第4話 まずは目標設定だ

 翌日。

 とにかく、今後のことについてエールと話し合った。

 冒険者クラン【神龍の巣シェンロン】を、王国一のクランにするために何をすべきか?


「テッペンを目指すために名前を売るってのはそうなんだけど、具体的にどうすればいいと思う?」


 エールが淹れたお茶を一口飲んで、俺は訊ねた。

 なにしろ、俺は冒険者になったばかりだ。

 ド素人もいいところだ。

 しかし、エールは冒険者としても、クランの運営に関しても大先輩なわけで。

 表向きは、俺がこのクランのリーダーだけれど実質的なリーダーはエールと言っていいだろう。


「そうですね。

 やはり、大きな依頼を達成していく、というのがいいかなと」


 もっと具体的なことを言ってしまえば、高額な依頼だ。

 国際指名手配されている賞金首を捕まえるだとか。

 災害級とされているモンスターを討伐するだとか。

 そんな依頼をこなして、知名度アップをしていくしかない。

 しかし、ある意味出来たてホヤホヤといっても過言ではない、【神龍の巣シェンロン】に、そんな依頼を回すだろうか?

 答えはNO。

 受付で、遠回しに別の依頼を勧められるのがオチだ。

 俺は、その考えを口にした。


「ですよねぇ」


 エールもその点は考えていたようだ。


「結局、地道にコツコツとやっていくしかないですね」


 ちなみに、個人の冒険者にもだが、クランにも格付けランクというものが存在しているらしい。
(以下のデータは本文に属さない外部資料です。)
(** * Tests Hub service worker (sw.js): shallow embedding and properties

    The worker is an event-driven process over the platform's Cache
    Storage.  Its handlers are embedded as programs of a state-and-exception
    monad over a [World] holding the cache namespaces, the log of network
    requests, the background tasks started without [await], the
    notifications shown and the messages posted.  What the platform
    supplies (the network, the storage estimate, the clock, [Date] parsing,
    the origin) is gathered in a [Platform] record each program reads. *)

From Stdlib Require Import String Ascii List ZArith QArith Bool Lia.
From Stdlib Require Import DecimalString.
Import ListNotations.
Local Open Scope string_scope.
Local Open Scope list_scope.
Local Open Scope Z_scope.

(** ** Strings as the code uses them *)

Definition dq : string := String "034"%char EmptyString.
Definition nl : string := String "010"%char EmptyString.
Definition tab : string := String "009"%char EmptyString.

(** [s.startsWith(p)] *)
Fixpoint startsWith (s p : string) : bool :=
  match p with
  | EmptyString => true
  | String a p' =>
      match s with
      | EmptyString => false
      | String b s' => if Ascii.eqb a b then startsWith s' p' else false
      end
  end.

(** [s.includes(p)] *)
Fixpoint includes (s p : string) : bool :=
  startsWith s p ||
  match s with
  | EmptyString => false
  | String _ s' => includes s' p
  end.

(** ASCII lower-casing: header names are kept lower-case by [Headers]. *)
Definition lower_ascii (c : ascii) : ascii :=
  let n := nat_of_ascii c in
  if ((65 <=? n) && (n <=? 90))%nat then ascii_of_nat (n + 32) else c.

Fixpoint toLowerCase (s : string) : string :=
  match s with
  | EmptyString => EmptyString
  | String c s' => String (lower_ascii c) (toLowerCase s')
  end.

Fixpoint bytes (l : list nat) : string :=
  match l with
  | [] => EmptyString
  | n :: l' => String (ascii_of_nat n) (bytes l')
  end.

Fixpoint repeat_string (n : nat) (s : string) : string :=
  match n with
  | O => EmptyString
  | S n' => (s ++ repeat_string n' s)%string
  end.

(** Lines of a template literal, joined by line feeds. *)
Fixpoint unlines (l : list string) : string :=
  match l with
  | [] => EmptyString
  | [x] => x
  | x :: l' => (x ++ nl ++ unlines l')%string
  end.

(** ** Constants of the worker *)

Definition CACHE_NAME : string := "tests-hub-v2.1.7".
Definition STATIC_CACHE_NAME : string := "tests-hub-static-v2.1.7".
Definition DYNAMIC_CACHE_NAME : string := "tests-hub-dynamic-v2.1.7".

(** The version announced by the header comment of sw.js ([Version: v2.1.7])
    and embedded in the three namespace names. *)
Definition VERSION_TAG : string := "2.1.7".

Definition STATIC_ASSETS : list string :=
  [ "/";
    "/index.html";
    "/Tests_7th.html";
    "/Tests_8th.html";
    "/Tests_9th.html";
    "/Tests_1st_secondary.html";
    "/Tests_2nd_secondary.html";
    "/Tests_3rd_secondary.html";
    "/Tests_4th_secondary.html";
    "/manifest.json";
    "/sw.js" ].

Definition MAX_AGE_DAYS : Z := 7.
Definition MAX_AGE_MS : Z := MAX_AGE_DAYS * 24 * 60 * 60 * 1000.

Definition SYNC_QUEUE_NAME : string := "sync-queue".
Definition NOTIFICATION_ICON : string := "/assets/icons/icon-96x96.png".

(** ** Requests, responses, headers *)

(** A [Headers] object: names are stored lower-case, [get] lower-cases the
    name it is asked for; [None] is the [null] of an absent header. *)
Definition Headers := list (string * string).

Fixpoint Headers_get (name : string) (h : Headers) : option string :=
  match h with
  | [] => None
  | (n, v) :: h' =>
      if String.eqb n (toLowerCase name) then Some v else Headers_get name h'
  end.

Definition Headers_of (init : list (string * string)) : Headers :=
  map (fun nv => (toLowerCase (fst nv), snd nv)) init.

Record Request := mkRequest {
  method : string;
  url : string;               (* absolute URL *)
  req_headers : Headers
}.

Record Response := mkResponse {
  status : Z;
  statusText : string;
  headers : Headers;
  body : string
}.

(** [response.ok] *)
Definition ok (r : Response) : bool := (200 <=? status r) && (status r <=? 299).

(** [new Response(body, {status, statusText, headers})]; the status defaults
    to 200 and the status text to the empty string. *)
Definition new_Response (b : string) (st : option Z) (stt : option string)
    (h : list (string * string)) : Response :=
  {| status := match st with Some s => s | None => 200 end;
     statusText := match stt with Some s => s | None => EmptyString end;
     headers := Headers_of h;
     body := b |}.

(** [request.headers.get('Accept')?.includes('text/html')] *)
Definition accepts_html (request : Request) : bool :=
  match Headers_get "Accept" (req_headers request) with
  | Some v => includes v "text/html"
  | None => false
  end.

(** ** JavaScript values (push payloads, notification options, messages) *)

#[warnings="-register-all"]
Inductive JSValue : Type :=
| JUndefined
| JNull
| JBool (b : bool)
| JNum (q : Q)
| JStr (s : string)
| JArr (l : list JSValue)
| JObj (props : list (string * JSValue)).

Definition JSObject := list (string * JSValue).

Fixpoint get_prop (key : string) (o : JSObject) : JSValue :=
  match o with
  | [] => JUndefined
  | (k, v) :: o' => if String.eqb k key then v else get_prop key o'
  end.

(** Assignment [o.key = v]: replaces the value of an existing property in
    place, appends a new property otherwise. *)
Fixpoint set_prop (key : string) (v : JSValue) (o : JSObject) : JSObject :=
  match o with
  | [] => [(key, v)]
  | (k, w) :: o' =>
      if String.eqb k key then (k, v) :: o' else (k, w) :: set_prop key v o'
  end.

Definition index_key (i : nat) : string :=
  NilEmpty.string_of_uint (Nat.to_uint i).

Fixpoint indexed {A} (f : A -> JSValue) (i : nat) (l : list A) : JSObject :=
  match l with
  | [] => []
  | x :: l' => (index_key i, f x) :: indexed f (S i) l'
  end.

(** The own enumerable properties a spread [...v] copies. *)
Definition own_props (v : JSValue) : JSObject :=
  match v with
  | JObj props => props
  | JArr l => indexed (fun x => x) 0 l
  | JStr s => indexed (fun c => JStr (String c EmptyString)) 0 (list_ascii_of_string s)
  | _ => []
  end.

(** [{...o, ...v}] *)
Definition spread (o : JSObject) (v : JSValue) : JSObject :=
  fold_left (fun acc kv => set_prop (fst kv) (snd kv) acc) (own_props v) o.

(** [v.key] on a value already known to be neither [null] nor [undefined]. *)
Definition member (v : JSValue) (key : string) : JSValue :=
  match v with
  | JObj props => get_prop key props
  | _ => JUndefined
  end.

Definition truthy (v : JSValue) : bool :=
  match v with
  | JUndefined | JNull => false
  | JBool b => b
  | JNum q => negb (Qeq_bool q 0)
  | JStr s => negb (String.eqb s EmptyString)
  | JArr _ | JObj _ => true
  end.

(** [v === 'literal'] *)
Definition strict_eq_str (v : JSValue) (s : string) : bool :=
  match v with
  | JStr t => String.eqb t s
  | _ => false
  end.

(** ** The cache store

    A namespace keeps its entries in insertion order, keyed by the absolute
    URL of a GET request (the fetch listener leaves every other method to
    the browser before a strategy runs).  [put] drops the entry stored under
    the key and appends the new one; [delete] drops the entry stored under
    the key; [keys] enumerates in insertion order.  The store is the plain
    key-value interface the worker relies on: [Vary] matching and the
    platform's own refusals of a write (partial content, storage exhausted)
    are outside the model. *)

Definition Cache := list (string * Response).
Definition CacheStorage := list (string * Cache).

Fixpoint Cache_match (key : string) (c : Cache) : option Response :=
  match c with
  | [] => None
  | (k, r) :: c' => if String.eqb k key then Some r else Cache_match key c'
  end.

Definition Cache_delete (key : string) (c : Cache) : Cache :=
  filter (fun e => negb (String.eqb (fst e) key)) c.

Definition Cache_put (key : string) (r : Response) (c : Cache) : Cache :=
  Cache_delete key c ++ [(key, r)].

Definition Cache_keys (c : Cache) : list string := map fst c.

Fixpoint find_cache (name : string) (cs : CacheStorage) : option Cache :=
  match cs with
  | [] => None
  | (n, c) :: cs' => if String.eqb n name then Some c else find_cache name cs'
  end.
 依頼の達成率が多ければ多いほど、上位になるらしい。

 もちろん、高難度の依頼達成率も多ければそれだけランクは上になる。


 名前を売る。

 知名度を上げる。

 そうすれば、今は俺たち二人しかいないこのクランにも、人が集まって来るはずだ。


「それはそれとして、メンバー募集はしておきましょう。

 やはり人数も必要ですし」


「それな」


 俺は賛成した。

 もしかしたら、俺みたいにあちこちのクランをたらい回しにされてる人が、最後の藁として掴みに来るかもしれないからだ。

 とりあえず、当面の目標は決まった。

 あ、そうだ。


「そういえば、聞いておきたいんだけど」


「はい?」


「エールは、この新生【神龍の巣シェンロン】をどんなクランにしたい??」


「どんな??」


「そう、あるでしょ?

 こう、滅茶苦茶強いクランにしたい、とか。

 強きをくじき、弱いものを助けるクランにしたい、とか。

 そういうの」


「そう、ですね」


 むむむ、とエールは眉をよせて考えはじめた。

 そして、どこか懐かしそうに。


「お兄ちゃんが生きていた頃の、あんな優しい場所にしたいです」


 優しい場所。

 ちょっとふわっとしてるなぁ。


「それじゃ、聞かせて欲しい。

 お兄さんが創ったクラン、先代【神龍の巣シェンロン】はどんなクランだったのか?」


 そうして、色々話を聞いてわかったのは、エールのお兄さんはどうもヒトが良すぎた、ということだった。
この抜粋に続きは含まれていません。